(Items listed in a dataset)
Lemma input_count_ok {E} block : len (spends block) <= MAX_BLOCK_INPUTS ->
  input_count (E:=E) block = Ok (len (spends block)).
Proof.
  intros Hl. assert (Hsum : len (spends block) = sum_of (fun tx => len (tx_input tx)) (drop 1 (blk_txdata block))).
  { unfold spends. rewrite length_concat_spends. destruct (blk_txdata block) as [|cb txs]; [done|].
    rewrite drop_enumerate. change (drop 1 (cb :: txs)) with txs. generalize 1 at 1.
    induction txs as [|tx txs IH]; intros i; [done|].
    change (len (tx_input tx) + sum_of (fun it => len (tx_input it.2)) (enumerate_from (i + 1) txs) =
      len (tx_input tx) + sum_of (fun tx => len (tx_input tx)) txs). by rewrite IH. }
  rewrite Hsum in *. unfold input_count. unfold MAX_BLOCK_INPUTS, BLOCK_BASE_SIZE_MAX, TX_IN_SIZE_MIN in *.
  change (1000000 / (36 + 1 + 4)) with 24390 in *.
  assert (Hf : forall l c, 0 <= c -> c + sum_of (fun tx => len (tx_input tx)) l <= 24390 ->
    foldM (fun n tx => u64 (n + len (tx_input tx))) c l = Ok (E:=E) (c + sum_of (fun tx => len (tx_input tx)) l)).
  { induction l as [|tx l IH]; intros c Hc Hs; cbn [foldM sum_of foldr] in *; [f_equal; lia|].
    pose proof (len_nonneg (tx_input tx)).
    pose proof (sum_of_nonneg (fun tx => len (tx_input tx)) l (fun tx => len_nonneg _)). unfold sum_of in *.
    rewrite u64_ok by (unfold u64_max; lia). run. rewrite IH by lia. f_equal. lia. }
  rewrite Hf by lia. run. rewrite Z.add_0_l, (proj2 (Z.leb_le _ _)) by lia. done.
Qed.
Lemma resolve_input_ok index tx input e n S acc : entry_ok (index, tx, input) e ->
  ensures (resolve_input index ctx (view S, acc) (n, (input, e))) (fun '(v, acc') =>
    exists r, v = view ({[previous_output input]} ∪ S) /\ acc' = acc ++ [r] /\
      coin_for index tx input r /\ previous_output input ∉ S).
Proof.
  intros (s & Hs & Ha). unfold resolve_input, resolve_coin, view. cbn [view_block view_txids view_spent].
  destruct (in_block_output_ok (E:=ConfirmError) block idx index (previous_output input) Hidx) as (r & -> & Hr). run.
  destruct r as [[i o]|].
  - assert (e = None) as ->.
    { destruct s as [j|tl]; [done|]. destruct Hs as [Hno _]. by destruct (Hno i o). }
    rewrite (bool_decide_eq_true_2 (@None InputCoin = None)) by done. run. case_bool_decide; [done|]. cbn [ensures].
    eexists. split; [done|]. split; [done|]. split; [|done]. split; [done|]. left. by exists i, o.
  - destruct s as [j|tl]; [destruct Hs as [o Ho]; by destruct (Hr j o)|]. destruct Hs as [_ ->].
    cbn in Ha. destruct (u !! previous_output input) as [c|] eqn:Hc; [|by subst e].
    destruct Ha as (m & -> & Hm & Hsome). cbn [ic_coin ic_median_time_past].
    rewrite (bool_decide_eq_true_2 (outpoint c = previous_output input)) by (by apply Hutxo). run. case_bool_decide; [done|]. cbn [ensures].
    eexists. split; [done|]. split; [done|]. split; [|done]. split; [done|]. right. done.
Qed.

Lemma resolve_loop index tx inputs es : Forall2 (fun input e => entry_ok (index, tx, input) e) inputs es ->
  forall n S acc, ensures (foldM (resolve_input index ctx) (view S, acc) (enumerate_from n (zip inputs es)))
    (fun '(v, acc') => exists rs, acc' = acc ++ rs /\ Forall2 (coin_for index tx) inputs rs /\
      v = view (list_to_set (map previous_output inputs) ∪ S) /\ NoDup (map previous_output inputs) /\
      forall o, o ∈ map previous_output inputs -> o ∉ S).
Proof.
  induction 1 as [|input e inputs es He Hes IH]; intros n S acc; cbn [zip zip_with enumerate_from foldM map].
  { cbn. exists []. rewrite app_nil_r, (left_id_L ∅ (∪)). split_and!; try done; [constructor|set_solver]. }
  eapply ensures_bind; [by apply resolve_input_ok|]. intros [v acc'] (r & -> & -> & Hr & Hns).
  eapply ensures_mono; [apply IH|]. intros [v acc''] (rs & -> & Hrs & -> & Hnd & Hd).
  exists (r :: rs). split_and!.
  - by rewrite <- app_assoc.
  - by constructor.
  - unfold view. f_equal. cbn [list_to_set]. set_solver.
  - constructor; [|done]. intros Hin. apply (Hd _ Hin). set_solver.
  - intros o [->|Ho]%elem_of_cons; [done|]. specialize (Hd o Ho). set_solver.
Qed.

Lemma resolve_ok index tx es S : 0 < index ->
  Forall2 (fun input e => entry_ok (index, tx, input) e) (tx_input tx) es ->
  ensures (resolve (view S) index tx es ctx) (fun '(v, rs) => Forall2 (coin_for index tx) (tx_input tx) rs /\
    v = view (list_to_set (tx_outpoints tx) ∪ S) /\ NoDup (tx_outpoints tx) /\
    forall o, o ∈ tx_outpoints tx -> o ∉ S).
Proof.
  intros Hi He. unfold resolve. rewrite (proj2 (Z.ltb_lt 0 index)) by done. run.
  rewrite (proj2 (Z.eqb_eq (len es) _)) by (unfold len; f_equal; symmetry; by eapply Forall2_length). run.
  eapply ensures_bind; [apply (resolve_loop index tx _ _ He)|]. intros [v rs] (rs' & Hrs' & Hrs & -> & Hnd & Hd).
  cbn [app] in Hrs'. subst rs'. rewrite (proj2 (Z.eqb_eq (len rs) _)) by (unfold len; f_equal; symmetry; by eapply Forall2_length).
  run. done.
Qed.

(** ** The per-transaction rules *)

Lemma coin_for_match index tx rs : Forall tx_typed (blk_txdata block) ->
  Forall2 (coin_for index tx) (tx_input tx) rs -> coins_match tx (map ri_coin rs) (ctx_height ctx).
Proof.
  intros Htyped Hrs. split.
  - apply Forall2_fmap_r. eapply Forall2_impl; [exact Hrs|]. intros input r [_ [(i & o & _ & Hc & _)|(_ & Hc & _)]]; unfold compose.
    + rewrite Hc. cbn. split; [done|lia].
    + destruct (Hutxo _ _ Hc) as (-> & Hh & _). done.
  - unfold amounts_ok. rewrite <- list_fmap_compose. apply Forall_fmap, Forall_forall. intros r Hr.
    apply list_elem_of_lookup in Hr as [n Hn]. destruct (Forall2_lookup_r _ _ _ _ _ Hrs Hn) as (input & _ & _ & Hc).
    cbn. destruct Hc as [(i & o & (_ & _ & t & Hg & Ho & _) & -> & _)|(_ & Hc & _)].
    + cbn. rewrite Forall_forall in Htyped. apply get_elem in Hg, Ho. destruct (Htyped t Hg) as [Ha _].
      unfold amounts_ok in Ha. rewrite Forall_forall in Ha. by apply Ha.
    + by destruct (Hutxo _ _ Hc) as (_ & _ & _ & ?).
Qed.

Lemma time_locked_bits s : is_time_locked s = negb (Z.testbit s 31) && Z.testbit s 22.
Proof.
  unfold is_time_locked. change SEQUENCE_LOCKTIME_DISABLE_FLAG with (2 ^ 31).
  change SEQUENCE_LOCKTIME_TYPE_FLAG with (2 ^ 22). by rewrite !land_pow2_testbit, negb_involutive by lia.
Qed.

Lemma coin_for_bases index tx rs : Forall2 (coin_for index tx) (tx_input tx) rs ->
  bip68_applies tx = true -> Forall2 base_ok (tx_input tx) (map ri_base rs).
Proof.
  intros Hrs Hbip. apply Forall2_fmap_r. eapply Forall2_impl; [exact Hrs|]. unfold Height.MAX in *.
  intros input r [Hbase Hc]. unfold compose, base_ok. rewrite Hbase.
  destruct Hc as [(i & o & _ & -> & -> & _)|(_ & Hc & Ht & Hsome & _)].
  - cbn. split_and!; [unfold u32_max; lia|unfold u32_max; lia|by intros t [= <-]|done].
  - destruct (Hutxo _ _ Hc) as (_ & Hh & _). split_and!; [lia|unfold u32_max; lia|done|].
    intros H31 H22. apply Hsome. by rewrite Hbip, time_locked_bits, H31, H22.
Qed.

Lemma confirm_inputs_ok index tx rs fees : Forall tx_typed (blk_txdata block) -> 0 < index ->
  tx ∈ blk_txdata block -> is_coinbase tx = false -> tx_valid tx -> 0 <= fees <= MAX_MONEY ->
  Forall2 (coin_for index tx) (tx_input tx) rs ->
  ensures (confirm_inputs index tx rs ctx fees) (fun fee =>
    fee = coins_value (map ri_coin rs) - total_value (tx_output tx) /\ 0 <= fee /\ fees + fee <= MAX_MONEY /\
    Forall (mature (ctx_height ctx)) (map ri_coin rs) /\ coins_value (map ri_coin rs) <= MAX_MONEY /\
    (csv_active (ctx_rules ctx) = true -> 2 <= tx_version tx mod 2 ^ 32 ->
      Forall2 (relative_lock_met ctx) (tx_input tx) (map ri_base rs))).
Proof.
  intros Htyped Hi Htx Hcb (_ & _ & _ & Hval & _) Hfees Hrs. unfold confirm_inputs.
  rewrite (proj2 (Z.ltb_lt 0 index)) by done. run. pose proof (Forall2_length _ _ _ Hrs) as Hlen.
  rewrite (proj2 (Z.eqb_eq (len rs) _)) by (unfold len; lia). run.
  pose proof Htyped as Ht'. rewrite Forall_forall in Ht'. destruct (Ht' tx Htx) as [Ha _].
  destruct (check_tx_inputs_eq tx (map ri_coin rs) (ctx_height ctx) Hcb (coin_for_match index tx rs Htyped Hrs)) as [Hnp Hiff];
    [lia|done|done|].
  destruct (check_tx_inputs tx (map ri_coin rs) (ctx_height ctx)) as [fee|e|]; [|done|done]. run.
  destruct (proj1 (Hiff fee) eq_refl) as (Hm & Hmax & Hle & ->). pose proof (total_value_nonneg _ Ha).
  rewrite (proj2 (Z.leb_le fees MAX_MONEY)) by lia. run. rewrite MAX_MONEY_eq in *.
  rewrite u64_ok by (unfold u64_max; lia). run. destruct (Z.ltb_spec 2100000000000000
    (fees + (coins_value (map ri_coin rs) - total_value (tx_output tx)))); [done|].
  destruct (sequence_locks_eq (E:=ConfirmError) tx (map ri_base rs) ctx) as (b & -> & Hb);
    [rewrite length_map; lia|by apply (coin_for_bases index)|lia|lia|]. run.
  destruct b; cbn [negb ensures]; [|done]. split_and!; try done; try lia. by apply Hb.
Qed.
End resolve.
End confirm.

• Work order: All that the answer may hold is the lines from the one with "fee = coins_value" through the end of the data, set down exactly as they appear.

• Task result:
    fee = coins_value (map ri_coin rs) - total_value (tx_output tx) /\ 0 <= fee /\ fees + fee <= MAX_MONEY /\
    Forall (mature (ctx_height ctx)) (map ri_coin rs) /\ coins_value (map ri_coin rs) <= MAX_MONEY /\
    (csv_active (ctx_rules ctx) = true -> 2 <= tx_version tx mod 2 ^ 32 ->
      Forall2 (relative_lock_met ctx) (tx_input tx) (map ri_base rs))).
Proof.
  intros Htyped Hi Htx Hcb (_ & _ & _ & Hval & _) Hfees Hrs. unfold confirm_inputs.
  rewrite (proj2 (Z.ltb_lt 0 index)) by done. run. pose proof (Forall2_length _ _ _ Hrs) as Hlen.
  rewrite (proj2 (Z.eqb_eq (len rs) _)) by (unfold len; lia). run.
  pose proof Htyped as Ht'. rewrite Forall_forall in Ht'. destruct (Ht' tx Htx) as [Ha _].
  destruct (check_tx_inputs_eq tx (map ri_coin rs) (ctx_height ctx) Hcb (coin_for_match index tx rs Htyped Hrs)) as [Hnp Hiff];
    [lia|done|done|].
  destruct (check_tx_inputs tx (map ri_coin rs) (ctx_height ctx)) as [fee|e|]; [|done|done]. run.
  destruct (proj1 (Hiff fee) eq_refl) as (Hm & Hmax & Hle & ->). pose proof (total_value_nonneg _ Ha).
  rewrite (proj2 (Z.leb_le fees MAX_MONEY)) by lia. run. rewrite MAX_MONEY_eq in *.
  rewrite u64_ok by (unfold u64_max; lia). run. destruct (Z.ltb_spec 2100000000000000
    (fees + (coins_value (map ri_coin rs) - total_value (tx_output tx)))); [done|].
  destruct (sequence_locks_eq (E:=ConfirmError) tx (map ri_base rs) ctx) as (b & -> & Hb);
    [rewrite length_map; lia|by apply (coin_for_bases index)|lia|lia|]. run.
  destruct b; cbn [negb ensures]; [|done]. split_and!; try done; try lia. by apply Hb.
Qed.
End resolve.
End confirm.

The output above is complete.